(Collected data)

++++++

(** [_compute_metrics]: the loop over
    [zip(self.task_config.metrics, predictions_and_labels)]. *)
Fixpoint compute_metrics_loop
    (zipped : list (MetricConfig * (list Lab * list Lab)))
    (results : gmap string F) : M (gmap string F) :=
  match zipped with
  | [] => mret results
  | (metric_cfg, (predictions, labels)) :: rest =>
      (* Load the metric *)
      metric ← match _metrics !! metric_name metric_cfg with
                | Some metric => mret metric
                | None => raise (Builtin KeyError ("'" +:+ metric_name metric_cfg +:+ "'"))
                end;
      score_dict ← call (EvMetricCompute (metric_name metric_cfg) (predictions, labels))
                        (metric_compute metric (compute_kwargs metric_cfg) predictions labels);
      (* Add scores to the `results` dictionary *)
      results' ← match score_dict with
                  | Some d =>
                      match d !! results_key metric_cfg with
                      | Some v => mret (<[metric_name metric_cfg := v]> results)
                      | None => raise (Builtin KeyError ("'" +:+ results_key metric_cfg +:+ "'"))
                      end
                  | None => mret results
                  end;
      compute_metrics_loop rest results'
  end.

Definition _compute_metrics (predictions_and_labels : list (list Lab * list Lab))
  : M (gmap string F) :=
  compute_metrics_loop (zip (tc_metrics task_config) predictions_and_labels) ∅.

(** If there are multiple metrics but only one pair in the list, the pair
    is copied so that there is a pair for each metric. *)
Definition copy_single_pair (prepared_predictions_and_labels : list (list Lab * list Lab))
  : list (list Lab * list Lab) :=
  if (length prepared_predictions_and_labels =? 1)%nat
     && (1 <? length (tc_metrics task_config))%nat
  then list_mul prepared_predictions_and_labels (length (tc_metrics task_config))
  else prepared_predictions_and_labels.

(** In the first iteration, check that the model outputs fit the expected
    format; [model_predictions] is [None] when the variable is unbound. *)
Definition first_iteration_check (idx : nat) (model_config : ModelConfig)
    (model_predictions : option (list Pred)) : M unit :=
  if (idx =? 0)%nat then
    predictions ← match model_predictions with
                   | Some predictions => mret predictions
                   | None => raise (Builtin UnboundLocalError
                       "local variable 'model_predictions' referenced before assignment")
                   end;
    trained ← call_observed EvCheckTrained (_check_if_model_is_trained_for_task predictions);
    if (trained : bool) then mret ()
    else raise (ModelNotTrainedForTask (tc_name task_config) (framework model_config))
  else mret ().

(** Stop carbon emissions tracking and store the emission metrics. *)
Definition store_emissions (prepared_dataset : Dataset) (scores : gmap string F)
  : M (gmap string F) :=
  if track_carbon_emissions evaluation_config then
    emissions_data ← call EvTrackerStop tracker_stop;
    factor ← (if (ds_len prepared_dataset =? 0)%nat
               then raise (Builtin ZeroDivisionError "division by zero")
               else mret (fdiv (fof_Z 1000000) (fof_Z (Z.of_nat (ds_len prepared_dataset)))));
    mret (<["energy_consumed" := fmul factor (energy_consumed emissions_data)]>
            (<["carbon_emissions" := fmul factor (emissions emissions_data)]> scores))
  else mret scores.

(** Start carbon emissions tracking. *)
Definition start_tracking : M unit :=
  if track_carbon_emissions evaluation_config
  then call EvTrackerStart tracker_start
  else mret ().

(** The batches of [DataLoader(prepared_dataset, batch_size, shuffle=False)],
    before collation. *)
Fixpoint batches_of {A} (fuel batch_size : nat) (xs : list A) : list (list A) :=
  match fuel, xs with
  | S fuel', _ :: _ => take batch_size xs :: batches_of fuel' batch_size (drop batch_size xs)
  | _, _ => []
  end.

++++++

__Task__.
Show all lines from the records above where the word "gmap" occurs.

__Answer box__.
    (results : gmap string F) : M (gmap string F) :=
  : M (gmap string F) :=
Definition store_emissions (prepared_dataset : Dataset) (scores : gmap string F)
  : M (gmap string F) :=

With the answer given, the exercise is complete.